TRY IT: From the line with "Definition blk_write (offset" through the line with "set_disk (write (Z.to_nat", repeat the entries verbatim, both end lines included, and add nothing.

(Stored dataset items)
"""

(* ===== verification/GptUtils.v ===== *)
(** gpt-utils.cpp: the fail-safe update of boot partitions through the two GPT
    copies of a disk.

    The disk is a list of bytes.  Every call that can fail - ioctl, malloc,
    lseek, read, write, fsync, stat - takes its outcome from a list of booleans
    in the state, so a theorem over all lists covers every error path, and, as
    nothing is written after an error, every point at which the device may stop
    between two writes.  crc32 (zlib) is a parameter.  A header buffer has the
    contents [junk] before it is read. *)

From stdpp Require Import list strings.
From Stdlib Require Import Ascii.
From S2P Require Import Prelude.

Local Open Scope Z_scope.

(** * Bytes *)

Definition byte_at (b : list Z) (i : Z) : Z := default 0 (b !! Z.to_nat i).

Definition GET_4_BYTES (b : list Z) (o : Z) : Z :=
  Z.lor (Z.lor (Z.lor (byte_at b o) (Z.shiftl (byte_at b (o + 1)) 8))
               (Z.shiftl (byte_at b (o + 2)) 16)) (Z.shiftl (byte_at b (o + 3)) 24).

Definition GET_8_BYTES (b : list Z) (o : Z) : Z :=
  Z.lor (GET_4_BYTES b o) (Z.shiftl (GET_4_BYTES b (o + 4)) 32).

Definition put (i : Z) (v : Z) (b : list Z) : list Z := <[Z.to_nat i := v]> b.

Definition PUT_4_BYTES (b : list Z) (o y : Z) : list Z :=
  put (o + 3) (Z.land (Z.shiftr y 24) 255)
    (put (o + 2) (Z.land (Z.shiftr y 16) 255)
      (put (o + 1) (Z.land (Z.shiftr y 8) 255) (put o (Z.land y 255) b))).

Definition HEADER_SIZE_OFFSET : Z := 12.
Definition HEADER_CRC_OFFSET : Z := 16.
Definition PENTRIES_OFFSET : Z := 72.
Definition PARTITION_COUNT_OFFSET : Z := 80.
Definition PENTRY_SIZE_OFFSET : Z := 84.
Definition PARTITION_CRC_OFFSET : Z := 88.
Definition PTN_ENTRY_SIZE : nat := 128.
Definition PARTITION_NAME_OFFSET : nat := 56.
Definition MAX_GPT_NAME_SIZE : nat := 72.

Definition bytes_of (s : string) : list Z :=
  (fun c => Z.of_N (N_of_ascii c)) <$> String.list_ascii_of_string s.

(** sizeof(GPT_SIGNATURE) counts the terminating zero. *)
Definition GPT_SIGNATURE : list Z := bytes_of "EFI PART" ++ [0].

Definition PTN_XBL : string := "xbl".
Definition PTN_SWAP_LIST : list string :=
  [PTN_XBL; "sbl1"; "rpm"; "tz"; "aboot"; "hyp"; "lksecapp"; "keymaster"; "cmnlib"; "cmnlib32";
   "cmnlib64"; "pmic"; "apdp"; "devcfg"; "hosd"; "keystore"; "msadp"; "abl"; "mdtpsecapp"; "mdtp"]%string.

Inductive gpt_state := GPT_OK | GPT_BAD_SIGNATURE | GPT_BAD_CRC.
Inductive gpt_instance := PRIMARY_GPT | SECONDARY_GPT.
Inductive boot_chain := NORMAL_BOOT | BACKUP_BOOT.
Inductive boot_update_stage := UPDATE_MAIN | UPDATE_BACKUP | UPDATE_FINALIZE.
#[export] Instance gpt_state_eq_dec : EqDecision gpt_state.
Proof. solve_decision. Defined.
#[export] Instance gpt_instance_eq_dec : EqDecision gpt_instance.
Proof. solve_decision. Defined.
#[export] Instance boot_update_stage_eq_dec : EqDecision boot_update_stage.
Proof. solve_decision. Defined.

Definition stage_number (s : boot_update_stage) : Z :=
  match s with UPDATE_MAIN => 1 | UPDATE_BACKUP => 2 | UPDATE_FINALIZE => 3 end.

(** * The device *)

(** [boot_lun] is the boot LUN attribute of a UFS device. *)
Record device := Device { disk : list Z; outcomes : list bool; boot_lun : Z }.

Definition read (o n : nat) (d : list Z) : list Z := take n (drop o d).
Definition write (o : nat) (bs d : list Z) : list Z :=
  take o d ++ take (length d - o) bs ++ drop (o + length bs) d.

(** The outcome of the next call that can fail; it succeeds when the list is
    used up. *)
Definition sys : M device bool := fun s =>
  match outcomes s with
  | [] => Done (true, s)
  | b :: bs => Done (b, Device (disk s) bs (boot_lun s))
  end.

Definition lift {A} (o : outcome A) : M device A := fun s => obind (fun a => Done (a, s)) o.

Definition set_disk (d : list Z) : M device unit :=
  modify (fun s => Device d (outcomes s) (boot_lun s)).

(** blk_rw: reading into [buf] gives the buffer on success; a read or write
    that ends at the end of the device is a success. *)
Definition blk_read (offset : Z) (buf : list Z) : M device (option (list Z)) :=
  let! sought := sys in
  if negb sought || (offset <? 0) then ret None else
  let! ok := sys in
  if negb ok then ret None else
  let! d := gets disk in
  let bs := read (Z.to_nat offset) (length buf) d in
  ret (Some (bs ++ drop (length bs) buf)).

Definition blk_write (offset : Z) (buf : list Z) : M device Z :=
  let! sought := sys in
  if negb sought || (offset <? 0) then ret (-1) else
  let! ok := sys in
  let! d := gets disk in
  if negb ok || (Z.of_nat (length d) <=? offset) then ret (-1) else
  set_disk (write (Z.to_nat offset) buf d) ;;;
  let! synced := sys in
  ret (if synced then 0 else -1).

(** * Partition entries *)

(** The first half of name8 is filled with every other byte of the entry's
    name. *)
Definition name8 (junk : Z) (pentries : list Z) (entry : nat) : list Z :=
  ((fun i => byte_at pentries (Z.of_nat (entry + PARTITION_NAME_OFFSET + 2 * i)))
     <$> seq 0 (MAX_GPT_NAME_SIZE / 2)) ++ replicate (MAX_GPT_NAME_SIZE / 2) junk.

Definition name_matches (ptn_name name : list Z) : bool :=
  let len := length ptn_name in
  bool_decide (take len name = ptn_name) &&
  (bool_decide (name !! len = Some 0) || bool_decide (take 4 (drop len name) = bytes_of "bak" ++ [0])).

(** Entries are numbered by their offset.  Reading a name past the end of the
    array is undefined; an entry size of zero does not end. *)
Fixpoint gpt_pentry_seek (junk : Z) (ptn_name : list Z) (pentries : list Z) (pentry_size : nat)
    (fuel entry : nat) : outcome (option nat) :=
  if (length pentries <=? entry + PARTITION_NAME_OFFSET)%nat then Done None
  else if (length pentries <? entry + PTN_ENTRY_SIZE - 1)%nat then Undefined
  else if name_matches ptn_name (name8 junk pentries entry) then Done (Some entry)
  else match fuel with
       | O => NoFuel
       | S fuel => gpt_pentry_seek junk ptn_name pentries pentry_size fuel (entry + pentry_size)
       end.

(** The entries at [i] and [j] change places; they must end in the array. *)
Definition swap_entries (i j : nat) (pentries : list Z) : outcome (list Z) :=
  if (i + PTN_ENTRY_SIZE <=? length pentries)%nat && (j + PTN_ENTRY_SIZE <=? length pentries)%nat then
    let ptn_swap := read i PTN_ENTRY_SIZE pentries in
    let bak := read j PTN_ENTRY_SIZE pentries in
    Done (write j ptn_swap (write i bak pentries))
  else Undefined.

(** The entry of [ptn] and its backup change places, when both are there. *)
Definition swap_one (junk : Z) (ptn : string) (pentries : list Z) (pentry_size : nat) :
    outcome (option (list Z)) :=
  let seek := gpt_pentry_seek junk (bytes_of ptn) pentries pentry_size (length pentries) in
  obind (fun ptn_entry =>
    match ptn_entry with
    | None => Done None
    | Some i =>
      obind (fun ptn_bak_entry =>
        match ptn_bak_entry with
        | None => Done None
        | Some j => obind (fun es => Done (Some es)) (swap_entries i j pentries)
        end) (seek (i + pentry_size)%nat)
    end) (seek 0%nat).

(** In the result: backup_not_found, and the entries. *)
Fixpoint swap_loop (junk : Z) (is_ufs : bool) (names : list string) (pentries : list Z)
    (pentry_size : nat) (backup_not_found : Z) : outcome (Z * list Z) :=
  match names with
  | [] => Done (backup_not_found, pentries)
  | ptn :: names =>
    if is_ufs && String.prefix PTN_XBL ptn
    then swap_loop junk is_ufs names pentries pentry_size backup_not_found
    else obind (fun swapped =>
           match swapped with
           | None => swap_loop junk is_ufs names pentries pentry_size backup_not_found
           | Some pentries => swap_loop junk is_ufs names pentries pentry_size 0
           end) (swap_one junk ptn pentries pentry_size)
  end.
Definition gpt_boot_chain_swap (junk : Z) (is_ufs : bool) (pentries : list Z) (pentry_size : nat) :
    outcome (Z * list Z) :=
  swap_loop junk is_ufs PTN_SWAP_LIST pentries pentry_size 1.
Strategy 1000 [gpt_boot_chain_swap swap_loop PTN_SWAP_LIST].

(** * Headers *)

Section crc.
Context (crc32 : list Z -> Z) (junk : Z).

(** The crc of the first [n] bytes; reading past the buffer is undefined. *)
Definition crc_of (b : list Z) (n : Z) : M device Z :=
  if n <=? Z.of_nat (length b) then ret (crc32 (take (Z.to_nat n) b)) else undefined.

"""

TASK RESULT:
Definition blk_write (offset : Z) (buf : list Z) : M device Z :=
  let! sought := sys in
  if negb sought || (offset <? 0) then ret (-1) else
  let! ok := sys in
  let! d := gets disk in
  if negb ok || (Z.of_nat (length d) <=? offset) then ret (-1) else
  set_disk (write (Z.to_nat offset) buf d) ;;;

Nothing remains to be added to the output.